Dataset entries
========
(* ===== verification/Prelude.v ===== *)
(** * ARFL: a paid two-hop VPN with blinded payments

    ** The program

    A _hub_ sells bandwidth for Lightning payments, a _node_ forwards traffic,
    and a _client_ buys, chooses two nodes and connects. The hub never learns
    which nodes a buyer uses, since what it sells are tickets, RSA-blinded
    tokens or Cashu proofs; the nodes report usage and the hub pays them. The
    money is therefore in four places that must agree: the hub's ledger
    (SQLite), its mint, the client's vault and the node's gate. Around them are
    the directory of nodes (vouchers, announcements, the index), the tunnel the
    client builds over the host's network, and the files and settings all of it
    starts from.

    A sale: POST /purchase makes an invoice (Payments); when it settles,
    onInvoiceSettled issues tickets and an entitlement (Credentials, Ledger);
    /redeem signs blinded tokens against the entitlement (Bandwidth on the
    client's side); /connect on a node verifies one and spends it through the
    hub's /spend (Connect); the peer gets an address and a byte quota (Control).
    Nodes report usage (Usage, Nostr), RunSettlement bills sessions and pays by
    keysend (Settlement, Lightning). The ecash path: the wallet mints against a
    paid quote and swaps for change (Wallet, MintClient, ProofVault, CashuApi,
    Mint), the proofs travel to a node over HTTP or as an encrypted event
    (ClientConnect, Envelope, TokenReceiver), and the node redeems them at the
    hub. A connection of the desktop client is Service: it chooses two nodes
    (ServiceNodes), pays both (ServicePay) and raises the tunnel (Tunnel), in a
    privileged process if it must (Helper).

    ** Files

    - Prelude (this file): results, machine integers, strings, hex, sums,
      tactics and hints.
    - Sql, Schema, Repository, Ledger, StoreSpec: src/internal/store. SQLite
      statements over tables as lists of rows; the tables, CHECKs, UNIQUEs and
      triggers of schema.go; one definition per method of *Store; the guarantees
      along any sequence of operations; and the specification of every call over
      finite maps, which the store refines.
    - Credentials: src/internal/credentials: tiers, HMAC tickets, RSA blind
      tokens.
    - Ecash, EcashStore, Mint, MintConcurrent, WorkerPool: src/internal/ecash
      and store/ecash_repository.go. The Store interface of the mint is the class
      [MintStore] with its laws, and the SQLite store an instance; the mint is
      proved against the laws. MintConcurrent interleaves requests, WorkerPool
      the acquisitions and releases of the semaphore.
    - Settlement, Usage, Payments: src/internal/payments: billing and paying,
      usage reports, and the HTTP handlers. Breaker: the circuit breaker around
      the Lightning client. Lightning, LightningMock: the client of an LND node
      under the settlement engine, and the one of development mode.
    - CashuApi, HubApi: the hub's HTTP endpoints for ecash, and those for nodes,
      vouchers, earnings and withdrawals (src/internal/ecash/api.go,
      src/internal/discovery/api.go).
    - Nostr, Nip44, Envelope, Relay: src/internal/nostr: signed events, NIP-44
      payloads, token deliveries, and the relay pool as interleaved steps.
    - Attestation, Discovery, HubSelector, Announcer: src/internal/discovery:
      vouchers, the index of nodes, the choice from the hub's list, and how a
      node stays listed.
    - Peers, IPPool, Control, Connect, TokenReceiver: src/internal/control, wg,
      quota and node: the interfaces of the device and the quota as classes with
      laws and two instances, the address pool, granting and reaping peers, the
      gates and the handlers, and deliveries by event.
    - ProofVault, VaultFile, Wallet, MintClient, Backup, Identity:
      src/internal/wallet and identity: the abstract store of proofs, the sealed
      file that implements it on a device whose calls fail and whose power is
      cut, minting and paying exact amounts, the mint over a connection that
      loses messages, backups, the device key and the move of a wallet onto one.
    - Selector, ClientConnect, Bandwidth: src/internal/client: pairing an entry
      and an exit, presenting credentials to both, buying tokens.
    - ServiceNodes, ServicePay, Service: src/internal/app/service.go: settings
      and nodes, paying and raising the tunnel as a program of effects, and the
      state machine of concurrent calls over it.
    - Endpoints, HostNet, Tunnel, Windows, Helper, Desktop: src/internal/tunnel,
      wg, helper and cmd/arfl-desktop: the addresses, the host's network (class
      [Host], with Linux, macOS, Windows and a plain instance), the tunnel with
      its record of changes, the privileged helper with its socket, and the
      application's choice between them.
    - HubKeys, HubMain, NodeConfig, Registry, Cli, ClientMain: src/cmd,
      src/internal/config and registry: the hub's key files, the hub daemon and
      its lease commands, the node daemon's start, settings and firewall, the
      published list of hubs, init and doctor, and the command-line client.

    A Go struct is a Record, a (value, error) pair is [result], a state change
    returns the new state, a map is a gmap, and a map's iteration order is an
    argument. Where many calls share a state that each may change or fail on,
    the state is threaded by a small monad ([io], of HostNet) or the calls are
    the effects of a program (ServicePay). int64 and uint64 are integers with
    their wrap-around written out ([wrap_i64], [wrap_u64]); where a theorem asks
    for a range, it is because the code does not check it. An HTTP handler takes
    the decoded request and returns the reply and the new state.

    ** Theorems

    - The hub's ledger: each call does what its specification says
      ([store_refines_spec]); [ledger_append_only], [ledger_integrity],
      [first_spend_exactly_once], [entitlement_conserved]; withdrawals stay
      covered by earnings ([withdrawals_covered]).
    - The mint: every branch of Swap ([swap_outcomes]), no double spend under
      any interleaving ([no_double_spend]), and signatures only for paid quotes
      ([ecash_funded]).
    - Payments to nodes: nothing is sent again but what was reported failed
      ([keysend_never_repeated]; over LND, when its exchanges are conclusive,
      that is delivering once: [lnd_pays_once]), and a pass stays in budget
      ([payouts_within_budget]).
    - Peers: no two share an address whatever calls fail ([peers_isolated]).
    - The client's money: [reserve_outcomes], [wallet_mint_round_trip],
      [purchase_accounted], [redeem_gives_tokens]; the vault file refines the
      vault and is never torn ([store_refines], [vault_never_torn]), and a move
      onto a device key loses nothing ([upgrade_keeps_tokens]).
    - Presenting credentials: [nip44_roundtrip], [request_served_once],
      [http_connect_accounted].
    - The connection: [connect_settles], [service_consistent],
      [transitions_exclusive], [transition_completes], [new_settings_ok].
    - The host: the routes and the IPv6 block of the tunnel are on record
      ([changes_recorded]), the helper is as good as the tunnel itself and guards
      it ([helper_transparent], [socket_guarded]), and firewall rules are taken
      back ([nat_removed]). Of the resolver and the interfaces the first two say
      this only for a host whose failed calls change nothing of them, which the
      Linux and macOS helpers are not.
    - The directory: [index_lists_vetted], [revoked_node_drops_off],
      [node_advertised], [trusted_list_good].
    - Files and setup: [denomination_key_kept], [overwrite_keeps_old],
      [doctor_agrees], [init_node_starts].
    - Beyond these, lemmas of the same kind: [windows_dns_restored],
      [windows_ipv6_on_record], [mock_settlements], [bridge_one_tunnel],
      [configured_as_asked] and [client_tokens].

    Some theorems and examples show what the code does not do and name no
    promise. Money that is lost or stranded: [retry_exceeds_budget],
    [entitlement_lost_after_crash], [delivered_tickets_rejected],
    [ticket_billed_per_session], [session_billed_each_period],
    [late_mark_reissues], [withdrawn_then_retried], [in_flight_withdrawn_again],
    [broken_answer_pays_twice], [silent_stream_pays_twice], [hex_hash_garbled],
    [wrapped_outputs_signed], [wrapped_outputs_issued], [lost_swap_answer],
    [keys_conflict_drops], [unwritten_purchase], [negative_count_adds_tokens],
    [lost_answer_refunded], [conflict_forfeits_unspent],
    [lost_answer_strands_tokens], [lost_signatures_strand_purchase],
    [stale_wallet_pays], [extend_crosses_sessions], [restore_strands_vault],
    [restore_failure_hides_wallet], [upgrade_failure_hides_wallet],
    [unreadable_seed_replaced], [torn_seed_replaced], [unflushed_key_replaced],
    [mock_pays_twice],
    [mock_settles_expired], [spent_tokens_block_client],
    [refused_exit_strands_entry], [purchase_replaces]. Panics: [oversized_C_panics], [short_key_panics],
    [capacity_overflow_panics], [key_nonce_panics], [short_pubkey_stops_hub],
    [short_hash_panics]. Networking: [double_fault_shares_address],
    [duplicates_delivered], [unroutable_accepted], [linux_interface_leaked],
    [darwin_dns_not_restored], [darwin_retry_forgets], [darwin_utun_left],
    [windows_dns_not_restored], [windows_retry_forgets],
    [windows_interface_leaked], [windows_key_left], [install_closes_live_tunnel],
    [refused_node_leaves_rules], [missing_hub_key_stops_node],
    [both_role_not_masqueraded]. The directory and
    its settings: [endpoint_not_bound], [pair_given_up], [half_open_admits_two],
    [probe_not_restarted], [commands_miss_hub], [narrowed_lease_keeps_roles],
    [long_lease_wraps], [long_interval_wraps], [doctor_misses_raw_key],
    [doctor_passes_capital_role], [doctor_misjudges_key],
    [connect_addrs_not_announced], [ipv6_listed],
    [capital_key_never_matches], [listed_twice], [cached_list_lost],
    [normalised_query_kept].

    ** Parameters and bounds

    Cryptography is abstract: HMAC, RSA and SHA-256 (Credentials, Payments), the
    secp256k1 arithmetic and gonuts' helpers (Mint, Wallet), BIP-340 (Nostr),
    ECDH, HKDF and ChaCha20 ([Nip44Crypto]), Argon2 and AES-GCM ([Sealing]). So
    are the encodings made by reflection: JSON, PEM and DER ([AttestationJson],
    [NodeCodec], [NodeEncoder], [EnvelopeJson], [HelperJson], [LndJson],
    [KeyCodec], [RegistryJson], [TokensJson]), net/url ([UrlParser]), RFC 3339
    and net's address parsers. Each is a class or an argument with the functions
    the code calls, and a second class with the laws a group of theorems uses; a
    concrete instance discharges the laws in the witnesses. The Lightning
    client, the WireGuard device, the commands of the operating system, the
    resolver, relays and HTTP, the clock, crypto/rand, math/rand and the order
    of maps are arguments: what they answer is universally quantified, errors
    included.

    The loops of the modelled code are structural recursions over lists (rows,
    proofs, amounts, peers, addresses, what a loop is woken by), and every
    operation is a total function. One takes fuel: the batches of
    UnspentProofs (Backup), where as much fuel as there are proofs is enough.
    Sequences of operations and interleavings are inductive relations or lists
    of operations of any length. A power cut leaves a flushed file as it is, and
    of every file that was not flushed any prefix of what was written or not even
    the name; a rename is atomic, and what was flushed keeps the name it was
    renamed to.

    ** Not modelled

    The noop quota enforcer and other code that nothing calls; removing peers from
    and reading statistics of a device; opening the SQLite file; the files of the
    installed helper; the desktop window with its
    bindings and what it only shows (previews, fingerprints, balances); prompts,
    flags, styles, logs and profiling of the commands, and writing the kernel's
    forwarding switch. They are platform glue around what is modelled, or text
    for a reader. *)
From stdpp Require Export base gmap strings list numbers pretty.
From Stdlib Require Export ZArith Lia Ascii.

Declare Scope arfl_scope.
Delimit Scope arfl_scope with arfl.
#[global] Open Scope arfl_scope.
#[global] Open Scope Z_scope.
========
### [Brief]
Gather each line in these records that contains the string "Require".

### [Written solution]
From stdpp Require Export base gmap strings list numbers pretty.
From Stdlib Require Export ZArith Lia Ascii.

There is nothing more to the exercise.